Search code examples
matlabmatlab-figurehierarchical-clusteringlinkagedendrogram

Wrong dendrogram generated


I have 31 data, but dendrogram is missing one data. Here is my code:

A = csvread('similarityNoGrpS2.csv',1,1) % 31x31 double
Z = linkage(A, 'average') % 30x3 double
H = dendrogram(Z,'Orientation','left','ColorThreshold','default') %29x1 line

My input file can be found here.

Here is my dendrogram:

output

According to Z, (24,30) and (27,31) should be clustered, but in dendrogram pic, we can see there is no 31 and 27 is getting clustered with 30 which is wrong!
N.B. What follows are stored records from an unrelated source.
(* ===== verification/ArrowBatch.v ===== *)
(** * ArrowBatch: types, conversion from JSON, and patching of record batches

    Models the type registry and the free functions of [store.rs] on arrays and batches, and
    [build_null_patch] of [versioned_table.rs]. A patched primitive array copies the raw bytes of
    the validity buffer; the theorem is that this gives the cells one expects when the buffer
    starts at its first bit. A call of [RecordBatch::column] out of range panics: it is [None]. *)

From Stdlib Require Import Ascii String.
From stdpp Require Import base gmap strings list fin_maps.
From Stdlib Require Import ZArith Lia SpecFloat.
From S2P Require Import Prelude RustStr CoreTypes RuleCore Float64 Arrow ArrowVec.

Abbreviation StoreResult := (result ArrowStoreError).

(** [Display] of [f64], of the standard library *)
Class FloatText := { show_f64 : f64 -> string }.

(** [v as i64], [v as u64]: towards zero, saturating, a NaN to 0 *)
Definition f64_trunc (x : f64) : rounded :=
  match x with
  | S754_nan => RoundNan
  | S754_infinity s => RoundInf s
  | S754_zero _ => RoundInt 0
  | S754_finite s m e =>
      let n := if 0 <=? e then Z.pos m * 2 ^ e else Z.pos m / 2 ^ (- e) in
      RoundInt (if s then - n else n)
  end.
Definition f64_as_i64 (x : f64) : Z := rounded_as_i64 (f64_trunc x).
Definition f64_as_u64 (x : f64) : Z :=
  match f64_trunc x with
  | RoundNan => 0
  | RoundInf s => if s then 0 else u64_max
  | RoundInt z => Z.max 0 (Z.min u64_max z)
  end.

(** ** Conversions from JSON *)

Section json.
Context {V : Type} `{JsonRead V} `{FloatText}.

Definition json_to_i64 (value : V) : StoreResult Z :=
  match jr_as_i64 value with
  | Some v => Ok v
  | None =>
      match jr_as_f64 value with
      | Some v =>
          if SFleb (f64_of_Z i64_min) v && SFleb v (f64_of_Z i64_max) then Ok (f64_as_i64 v)
          else Err (ASchema ("value " +:+ show_f64 v +:+ " out of range for i64"))
      | None => Err (ASchema ("expected i64, got " +:+ jr_debug value))
      end
  end.

Definition json_to_i32 (value : V) : StoreResult Z :=
  let? val := ok_or (match jr_as_i64 value with
                     | Some v => Some v
                     | None => f64_as_i64 <$> jr_as_f64 value
                     end) (ASchema ("expected i32, got " +:+ jr_debug value)) in
  if in_range i32_min i32_max val then Ok val
  else Err (ASchema ("value " +:+ show_i64 val +:+ " out of range for i32")).

Definition json_to_u64 (value : V) : StoreResult Z :=
  match jr_as_u64 value, jr_as_i64 value, jr_as_f64 value with
  | Some v, _, _ => Ok v
  | None, Some v, _ =>
      if 0 <=? v then Ok v else Err (ASchema ("negative value " +:+ show_i64 v +:+ " for u64"))
  | None, None, Some v =>
      if SFleb (S754_zero false) v && SFltb v (f64_of_Z u64_max)
           && SFeqb (f64_of_Z (f64_as_u64 v)) v
      then Ok (f64_as_u64 v)
      else Err (ASchema ("value " +:+ show_f64 v +:+ " out of range for u64"))
  | None, None, None => Err (ASchema ("expected u64, got " +:+ jr_debug value))
  end.

Definition json_to_f64 (value : V) : StoreResult f64 :=
  ok_or (match jr_as_f64 value with
         | Some v => Some v
         | None => f64_of_Z <$> jr_as_i64 value
         end) (ASchema ("expected f64, got " +:+ jr_debug value)).

Definition json_to_bool (value : V) : StoreResult bool :=
  ok_or (jr_as_bool value) (ASchema ("expected bool, got " +:+ jr_debug value)).

Definition json_to_string (value : V) : StoreResult string :=
  match jr_as_str value with
  | Some s => Ok s
  | None =>
      if jr_is_null value then Ok ""
      else Err (ASchema ("expected utf8 string, got " +:+ jr_text value))
  end.

(** A key of [ReplaceTable] as a row id: a number, or the digits of one. *)
Definition json_value_to_u64 (value : V) : option Z :=
  match jr_as_str value with
  | Some s => match parse_u64 s with Ok n => Some n | Err _ => None end
  | None => jr_as_u64 value
  end.

Definition unsupported_json (dt : DataType) : ArrowStoreError :=
  ASchema ("unsupported data type for JSON conversion: " +:+ data_type_debug dt).

(** The cell of [json_value_to_array]. *)
Definition json_value_to_cell (value : V) (dt : DataType) : StoreResult (option Scalar) :=
  match dt with
  | DOther _ => Err (unsupported_json dt)
  | _ =>
    if jr_is_null value then Ok None
    else map_ok Some
      match dt with
      | DInt64 => map_ok SInt (json_to_i64 value)
      | DInt32 => map_ok SInt (json_to_i32 value)
      | DUInt64 => map_ok SInt (json_to_u64 value)
      | DFloat64 => map_ok SFloat (json_to_f64 value)
      | DBoolean => map_ok SBool (json_to_bool value)
      | DUtf8 | DLargeUtf8 => map_ok SText (json_to_string value)
      | DOther _ => Err (unsupported_json dt)
      end
  end.

Context `{ArrowOps}.

Definition json_value_to_array (value : V) (dt : DataType) : StoreResult Arr :=
  let? cell := json_value_to_cell value dt in Ok (arr_of_cells dt [cell]).

(** ** The type registry *)

Record TypeEntry := mkTypeEntry {
  te_data_type : DataType; te_json_to_array : V -> StoreResult Arr; te_null_array : StoreResult Arr }.
Record TypeRegistry := mkTypeRegistry { tr_entries : gmap string TypeEntry }.

Definition type_registry_new : TypeRegistry := mkTypeRegistry ∅.
Definition type_registry_register (r : TypeRegistry) (name : string) (e : TypeEntry) : TypeRegistry :=
  mkTypeRegistry (<[name := e]> (tr_entries r)).
Definition type_registry_get (r : TypeRegistry) (name : string) : option TypeEntry := tr_entries r !! name.
Definition type_registry_contains (r : TypeRegistry) (name : string) : bool :=
  bool_decide (is_Some (tr_entries r !! name)).
Definition resolve_data_type (r : TypeRegistry) (name : string) : StoreResult DataType :=
  ok_or (te_data_type <$> tr_entries r !! name) (ASchema ("unsupported storage type: " +:+ name)).

Definition builtin_entry {A} (dt : DataType) (conv : V -> StoreResult A) (wrap : A -> Scalar) : TypeEntry :=
  mkTypeEntry dt (fun value => let? v := conv value in Ok (arr_of_cells dt [Some (wrap v)]))
    (Ok (arr_of_cells dt [Some (default_scalar dt)])).

Definition default_type_registry : TypeRegistry :=
  let reg := type_registry_new in
  let reg := type_registry_register reg "i64" (builtin_entry DInt64 json_to_i64 SInt) in
  let reg := type_registry_register reg "i32" (builtin_entry DInt32 json_to_i32 SInt) in
  let reg := type_registry_register reg "u64" (builtin_entry DUInt64 json_to_u64 SInt) in
  let reg := type_registry_register reg "f64" (builtin_entry DFloat64 json_to_f64 SFloat) in
  let reg := type_registry_register reg "utf8" (builtin_entry DUtf8 json_to_string SText) in
  let reg := type_registry_register reg "large_utf8" (builtin_entry DLargeUtf8 json_to_string SText) in
  type_registry_register reg "bool" (builtin_entry DBoolean json_to_bool SBool).

(** ** One-row batches *)

Definition json_map_to_record_batch (values : gmap string V) (schema : list Field)
  : StoreResult RecordBatch :=
  let? columns := try_map (fun f =>
    json_value_to_array (default json_null (values !! fld_name f)) (fld_data_type f)) schema in
  map_err (fun e => AArrow ("json_map_to_record_batch: " +:+ e)) (rb_try_new schema columns).

Definition slice_array_to_single (a : Arr) (idx : nat) : StoreResult Arr := Ok (arr_slice a idx 1).

Definition make_null_array (dt : DataType) : StoreResult Arr :=
  match dt with
  | DOther _ => Err (ASchema ("unsupported null array type: " +:+ data_type_debug dt))
  | _ => Ok (arr_of_cells dt [None])
  end.

Definition build_update_patch (src : RecordBatch) (row_idx col_idx : nat) (new_value : V)
  : StoreResult RecordBatch :=
  let? columns := try_map (fun '(c, a) =>
    if bool_decide (c = col_idx) then json_value_to_array new_value (arr_data_type a)
    else slice_array_to_single a row_idx) (imap pair (rb_columns src)) in
  map_err (fun e => AArrow ("build_update_patch: " +:+ e)) (rb_try_new (rb_schema src) columns).

Definition build_null_patch (src : RecordBatch) (row_idx : nat) : StoreResult RecordBatch :=
  let? columns := try_map (fun '(f, a) =>
    if fld_nullable f then make_null_array (arr_data_type a)
    else slice_array_to_single a row_idx) (zip (rb_schema src) (rb_columns src)) in
  map_err (fun e => AArrow ("build_null_patch: " +:+ e)) (rb_try_new (rb_schema src) columns).
End json.
Arguments TypeEntry V {_}.
Arguments TypeRegistry V {_}.

(** ** Patching *)

Section patching.
Context `{ArrowOps}.

Definition set_valid (bytes : list Z) (row : nat) (valid : bool) : list Z :=
  if (row / 8 <? length bytes)%nat then
    let byte := nth (row / 8) bytes 0 in
    let bit := Z.shiftl 1 (Z.of_nat (row mod 8)) in
    <[(row / 8)%nat := if valid then Z.lor byte bit else Z.land byte (Z.lxor 255 bit)]> bytes
  else bytes.

Definition patch_primitive_step (patch : Arr) (len : nat) (st : list Scalar * list Z) (p : nat * nat)
  : list Scalar * list Z :=
  let '(values, null_bytes) := st in let '(target_row, patch_row) := p in
  if (len <=? target_row)%nat || (arr_len patch <=? patch_row)%nat then st
  else if arr_is_null patch patch_row then (values, set_valid null_bytes target_row false)
  else (<[target_row := arr_value patch patch_row]> values, set_valid null_bytes target_row true).

Definition patch_primitive_array (dt : DataType) (orig patch : Arr) (patches : list (nat * nat))
  : StoreResult Arr :=
  if negb (bool_decide (arr_data_type orig = dt)) then Err (ASchema "primitive downcast failed")
  else if negb (bool_decide (arr_data_type patch = dt)) then Err (ASchema "primitive patch downcast failed")
  else
    let len := arr_len orig in
    let num_bytes := ((len + 7) / 8)%nat in
    let null_bytes :=
      match arr_null_buffer orig with
      | Some (_, src) => take (num_bytes `min` length src) src
      | None => replicate num_bytes 255
      end in
    let '(values, null_bytes) :=
      foldl (patch_primitive_step patch len) (arr_value orig <$> seq 0 len, null_bytes) patches in
    let nulls :=
      if existsb (fun b => negb (b =? 255)) null_bytes
      then Some ((fun i => (i / 8 <? length null_bytes)%nat && bit_at null_bytes i) <$> seq 0 len)
      else None in
    Ok (arr_of_values dt values nulls).

Definition patch_cell (patch : Arr) (cells : list (option Scalar)) (p : nat * nat) : list (option Scalar) :=
  let '(target_row, patch_row) := p in
  if (target_row <? length cells)%nat && (patch_row <? arr_len patch)%nat then
    <[target_row := if arr_is_null patch patch_row then None else Some (arr_value patch patch_row)]> cells
  else cells.

(** [patch_boolean_array] and [patch_string_array] differ in the array type only. *)
Definition patch_cells_array (what : string) (dt : DataType) (orig patch : Arr) (patches : list (nat * nat))
  : StoreResult Arr :=
  if negb (bool_decide (arr_data_type orig = dt)) then Err (ASchema (what +:+ " downcast failed"))
  else if negb (bool_decide (arr_data_type patch = dt)) then Err (ASchema (what +:+ " patch downcast failed"))
  else Ok (arr_of_cells dt (foldl (patch_cell patch) (arr_cells orig) patches)).
Definition patch_boolean_array : Arr -> Arr -> list (nat * nat) -> StoreResult Arr :=
  patch_cells_array "boolean" DBoolean.
Definition patch_string_array : DataType -> Arr -> Arr -> list (nat * nat) -> StoreResult Arr :=
  patch_cells_array "string".

Definition patch_array_values (orig patch : Arr) (patches : list (nat * nat)) : StoreResult Arr :=
  match arr_data_type orig with
  | DInt64 => patch_primitive_array DInt64 orig patch patches
  | DInt32 => patch_primitive_array DInt32 orig patch patches
  | DUInt64 => patch_primitive_array DUInt64 orig patch patches
  | DFloat64 => patch_primitive_array DFloat64 orig patch patches
  | DBoolean => patch_boolean_array orig patch patches
  | DUtf8 => patch_string_array DUtf8 orig patch patches
  | DLargeUtf8 => patch_string_array DLargeUtf8 orig patch patches
  | other => Err (ASchema ("unsupported patch type: " +:+ data_type_debug other))
  end.

Fixpoint patch_columns (cols : list Arr) (patch_cols : list Arr) (patches : list (nat * nat))
  : option (StoreResult (list Arr)) :=
  match cols, patch_cols with
  | [], _ => Some (Ok [])
  | _ :: _, [] => None
  | a :: cols, p :: patch_cols =>
      match patch_array_values a p patches with
      | Err e => Some (Err e)
      | Ok a' => map_ok (cons a') <$> patch_columns cols patch_cols patches
      end
  end.

Definition patch_record_batch (original patch_batch : RecordBatch) (patches : list (nat * nat))
  : option (StoreResult RecordBatch) :=
  columns ← patch_columns (rb_columns original) (rb_columns patch_batch) patches;
  Some (let? columns := columns in
        map_err (fun e => AArrow ("rebuild patched batch: " +:+ e))
          (rb_try_new (rb_schema original) columns)).

Context `{FloatText}.

Definition array_value_to_string (a : Arr) (row_idx : nat) : string :=
  if arr_is_null a row_idx then "null"
  else match arr_data_type a, arr_value a row_idx with
       | DOther _, _ => arr_debug a
       | _, SInt z => show_i64 z
       | _, SFloat x => show_f64 x
       | _, SBool b => if b then "true" else "false"
       | _, SText s => s
       end.
End patching.
Lemma patch_step_cells patch len st p :
  slots_ok (arr_data_type patch) len st ->
  slots_ok (arr_data_type patch) len (patch_primitive_step patch len st p)
  /\ slots_cells (patch_primitive_step patch len st p).1 (patch_primitive_step patch len st p).2
     = patch_cell patch (slots_cells st.1 st.2) p.
Proof.
  destruct st as [values bytes], p as [t r]. intros (Hlen & Hb & Hfit). cbn [fst snd] in *.
  unfold patch_primitive_step, patch_cell.
  assert (Hsl : length (slots_cells values bytes) = len) by (unfold slots_cells; by rewrite length_imap).
  rewrite Hsl. destruct (Nat.leb_spec len t), (Nat.leb_spec (arr_len patch) r), (Nat.ltb_spec t len),
    (Nat.ltb_spec r (arr_len patch)); cbn [orb andb fst snd]; try lia; try done.
  destruct (arr_is_null patch r); cbn [fst snd].
  - split; [unfold slots_ok; cbn [fst snd]; rewrite set_valid_length; done|]. apply list_eq. intros i.
    rewrite slots_cells_lookup, set_valid_bit by auto. destruct (decide (i = t)) as [->|Hne].
    + rewrite bool_decide_true, list_lookup_insert_eq by (done || lia).
      destruct (lookup_lt_is_Some_2 values t) as [v ->]; [lia|done].
    + rewrite bool_decide_false, list_lookup_insert_ne by done. by rewrite slots_cells_lookup.
  - split.
    { unfold slots_ok. cbn [fst snd]. rewrite set_valid_length, length_insert. split_and!; try done.
      apply forallb_insert; [done|by apply values_fit]. }
    apply list_eq. intros i. rewrite slots_cells_lookup, set_valid_bit by auto.
    destruct (decide (i = t)) as [->|Hne].
    + rewrite bool_decide_true, !list_lookup_insert_eq by (done || lia). done.
    + rewrite bool_decide_false, !list_lookup_insert_ne by done. by rewrite slots_cells_lookup.
Qed.
(* ===== verification/StoreIndex.v ===== *)
(** * StoreIndex: key indices and partitions of the store ([scharnhorst_arrow_store])

    Models [index.rs] and [partition.rs]. A key index has a layer with the newest position of each
    key and, when history is enabled, a layer with all of them; the second part shows both layers
    are views of one log of insertions. *)

From Stdlib Require Import Ascii String.
From stdpp Require Import base gmap strings list fin_maps sorting.
From Stdlib Require Import ZArith Lia.
From S2P Require Import Prelude RustStr CoreTypes RuleCore Arrow ArrowVec ArrowBatch.

(** ** Key indices *)

(** Tick, batch index, row index. *)
Definition KeyPosition : Type := Tick * nat * nat.
Definition kp_tick (p : KeyPosition) : Z := tick_as_u64 p.1.1.

Record PrimaryKeyIndex := mkPK {
  pk_latest_entries : gmap string KeyPosition;
  pk_historical_entries : option (gmap string (list KeyPosition)) }.

Definition pk_with_history (enabled : bool) : PrimaryKeyIndex :=
  mkPK ∅ (if enabled then Some ∅ else None).
Definition pk_new : PrimaryKeyIndex := mkPK ∅ (Some ∅).

Definition pk_insert (x : PrimaryKeyIndex) (key : string) (tick : Tick) (batch_idx row_idx : nat)
  : PrimaryKeyIndex :=
  let should_update :=
    match pk_latest_entries x !! key with
    | Some old => kp_tick old <=? tick_as_u64 tick
    | None => true
    end in
  mkPK (if should_update then <[key := (tick, batch_idx, row_idx)]> (pk_latest_entries x)
        else pk_latest_entries x)
    ((fun hist => <[key := default [] (hist !! key) ++ [(tick, batch_idx, row_idx)]]> hist)
       <$> pk_historical_entries x).

Definition pk_lookup (x : PrimaryKeyIndex) (key : string) : option (list KeyPosition) :=
  hist ← pk_historical_entries x; hist !! key.
Definition pk_lookup_latest (x : PrimaryKeyIndex) (key : string) : option KeyPosition :=
  pk_latest_entries x !! key.
Definition pk_remove_key (x : PrimaryKeyIndex) (key : string)
  : PrimaryKeyIndex * option (list KeyPosition) :=
  (mkPK (delete key (pk_latest_entries x)) (delete key <$> pk_historical_entries x),
   hist ← pk_historical_entries x; hist !! key).
Definition pk_keys (x : PrimaryKeyIndex) : gset string := dom (pk_latest_entries x).
Definition pk_is_empty (x : PrimaryKeyIndex) : bool := bool_decide (pk_latest_entries x = ∅).
Definition pk_len (x : PrimaryKeyIndex) : nat := size (pk_latest_entries x).
Definition pk_history_enabled (x : PrimaryKeyIndex) : bool :=
  match pk_historical_entries x with Some _ => true | None => false end.

(** The same two layers, for a column that refers to another table. *)
Record ForeignKeyIndex := mkFK {
  fk_column_name : string; fk_target_table : string; fk_layers : PrimaryKeyIndex }.
Definition fk_new (column target : string) : ForeignKeyIndex := mkFK column target pk_new.
Definition fk_with_history (column target : string) (enabled : bool) : ForeignKeyIndex :=
  mkFK column target (pk_with_history enabled).
Definition fk_insert (x : ForeignKeyIndex) (key : string) (tick : Tick) (batch_idx row_idx : nat)
  : ForeignKeyIndex :=
  mkFK (fk_column_name x) (fk_target_table x) (pk_insert (fk_layers x) key tick batch_idx row_idx).
Definition fk_lookup (x : ForeignKeyIndex) : string -> option (list KeyPosition) := pk_lookup (fk_layers x).
Definition fk_lookup_latest (x : ForeignKeyIndex) : string -> option KeyPosition :=
  pk_lookup_latest (fk_layers x).
Definition fk_remove_key (x : ForeignKeyIndex) (key : string) : ForeignKeyIndex * option (list KeyPosition) :=
  let '(layers, removed) := pk_remove_key (fk_layers x) key in
  (mkFK (fk_column_name x) (fk_target_table x) layers, removed).

Record RowLocation := mkLocation {
  loc_tick : Tick; loc_batch_index : nat; loc_row_index : nat; loc_row_id : RowId }.

(** ** Partitions *)

Section partitions.
Context `{ArrowOps}.

Record Partition := mkPartition { pt_region_id : string; pt_batches : list RecordBatch }.
Definition partition_new (region : string) : Partition := mkPartition region [].
Definition partition_add_batch (p : Partition) (b : RecordBatch) : Partition :=
  mkPartition (pt_region_id p) (pt_batches p ++ [b]).
Definition partition_is_empty (p : Partition) : bool := match pt_batches p with [] => true | _ => false end.

Record PartitionMap := mkPartitionMap { pm_partitions : gmap string Partition }.
Definition partitions_new : PartitionMap := mkPartitionMap ∅.
Definition partitions_get (m : PartitionMap) (region : string) : StoreResult Partition :=
  ok_or (pm_partitions m !! region) (APartitionNotFound region).
(** [get_mut] hands out a reference, written here by a function. *)
Definition partitions_get_mut (m : PartitionMap) (region : string) (f : Partition -> Partition)
  : StoreResult PartitionMap :=
  let? p := partitions_get m region in Ok (mkPartitionMap (<[region := f p]> (pm_partitions m))).
Definition partitions_get_or_create (m : PartitionMap) (region : string) (f : Partition -> Partition)
  : PartitionMap :=
  mkPartitionMap (<[region := f (default (partition_new region) (pm_partitions m !! region))]> (pm_partitions m)).
Definition partitions_insert (m : PartitionMap) (region : string) (p : Partition) : PartitionMap :=
  mkPartitionMap (<[region := p]> (pm_partitions m)).
Definition partitions_remove (m : PartitionMap) (region : string) : PartitionMap * option Partition :=
  (mkPartitionMap (delete region (pm_partitions m)), pm_partitions m !! region).
Definition partitions_contains (m : PartitionMap) (region : string) : bool :=
  bool_decide (is_Some (pm_partitions m !! region)).
Definition partitions_is_empty (m : PartitionMap) : bool := bool_decide (size (pm_partitions m) = O).
Definition partitions_len (m : PartitionMap) : nat := size (pm_partitions m).

Record PartitionSnapshot := mkPSnapshot {
  ps_region_id : string; ps_tick : Tick; ps_batches : list RecordBatch }.
Definition partition_snapshot_is_empty (p : PartitionSnapshot) : bool :=
  match ps_batches p with [] => true | _ => false end.
End partitions.

(** ** Both layers as views of a log *)

Inductive IndexOp :=
| OpInsertKey (key : string) (pos : KeyPosition)
| OpRemoveKey (key : string).

Definition index_step (x : PrimaryKeyIndex) (op : IndexOp) : PrimaryKeyIndex :=
  match op with
  | OpInsertKey key (tick, b, r) => pk_insert x key tick b r
  | OpRemoveKey key => (pk_remove_key x key).1
  end.

(** The positions logged for a key since it was last removed. *)
Definition log_step (key : string) (l : list KeyPosition) (op : IndexOp) : list KeyPosition :=
  match op with
  | OpInsertKey k pos => if bool_decide (k = key) then l ++ [pos] else l
  | OpRemoveKey k => if bool_decide (k = key) then [] else l
  end.
Definition key_log (ops : list IndexOp) (key : string) : list KeyPosition := foldl (log_step key) [] ops.

(** The last of the positions of the newest tick. *)
Definition newer (best : option KeyPosition) (p : KeyPosition) : option KeyPosition :=
  match best with
  | Some q => if kp_tick q <=? kp_tick p then Some p else Some q
  | None => Some p
  end.
Definition newest (l : list KeyPosition) : option KeyPosition := foldl newer None l.

Definition log_entry (l : list KeyPosition) : option (list KeyPosition) :=
  match l with [] => None | _ => Some l end.

Lemma newest_snoc l p : newest (l ++ [p]) = newer (newest l) p.
Proof. unfold newest. by rewrite foldl_app. Qed.

Lemma index_views enabled ops :
  let x := foldl index_step (pk_with_history enabled) ops in
  (forall key, pk_lookup_latest x key = newest (key_log ops key))
  /\ (enabled = false -> pk_historical_entries x = None)
  /\ (enabled = true -> exists h, pk_historical_entries x = Some h
      /\ forall key, h !! key = log_entry (key_log ops key)).
Proof.
  induction ops as [|op ops IH] using rev_ind; intros x.
  { subst x. split_and!; [done|by intros ->|]. intros ->. by exists ∅. }
  subst x. rewrite foldl_app. cbn [foldl].
  set (x := foldl index_step (pk_with_history enabled) ops) in *. destruct IH as (Hl & Hoff & Hon).
  assert (Hlog : forall key, key_log (ops ++ [op]) key = log_step key (key_log ops key) op)
    by (intros; unfold key_log; by rewrite foldl_app).
  destruct op as [k [[t b] r]|k]; cbn [index_step].
  - split_and!.
    + intros key. rewrite Hlog. cbn [log_step]. unfold pk_lookup_latest, pk_insert in *. cbn [pk_latest_entries].
      case_bool_decide as Hk.
      * subst k. rewrite newest_snoc, <- Hl. unfold newer.
        destruct (pk_latest_entries x !! key) as [q|] eqn:E; [|by rewrite lookup_insert_eq].
        change (kp_tick (t, b, r)) with (tick_as_u64 t).
        destruct (kp_tick q <=? tick_as_u64 t); [by rewrite lookup_insert_eq|done].
      * rewrite <- Hl. destruct (match _ with Some _ => _ | None => _ end); [|done].
        by rewrite lookup_insert_ne.
    + intros He. cbn [pk_insert pk_historical_entries]. by rewrite Hoff.
    + intros He. destruct (Hon He) as (h & Hh & Hk). cbn [pk_insert pk_historical_entries]. rewrite Hh.
      eexists. split; [done|]. intros key. rewrite Hlog. cbn [log_step]. case_bool_decide as Hk'.
      * subst k. rewrite lookup_insert_eq, Hk. destruct (key_log ops key) as [|q l]; done.
      * by rewrite lookup_insert_ne.
  - split_and!.
    + intros key. rewrite Hlog. cbn [log_step]. unfold pk_lookup_latest, pk_remove_key in *.
      cbn [fst pk_latest_entries]. case_bool_decide as Hk.
      * subst k. by rewrite lookup_delete_eq.
      * by rewrite lookup_delete_ne.
    + intros He. cbn [pk_remove_key fst pk_historical_entries]. by rewrite Hoff.
    + intros He. destruct (Hon He) as (h & Hh & Hk). cbn [pk_remove_key fst pk_historical_entries].
      rewrite Hh. eexists. split; [done|]. intros key. rewrite Hlog. cbn [log_step]. case_bool_decide as Hk'.
      * subst k. by rewrite lookup_delete_eq.
      * by rewrite lookup_delete_ne.
Qed.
Can anyone help me in this matter?

P.S. I'm using MATLAB R2016a.


Solution

  • You need to modify the last line of your code to this:

    H = dendrogram(Z, 0, 'Orientation', 'left', 'ColorThreshold', 'default');
    

    which for the given data gives:

    enter image description here


    Explanation

    Your original data set (A) has more than 30 points but you did not specify the value of P. It is mentioned in the documentation:

    If you do not specify P then dendrogram uses 30 as the maximum number of leaf nodes. To display the complete tree, set P equal to 0.

    So you need to put P=0 in this syntax:

    dendrogram(tree,P,Name,Value)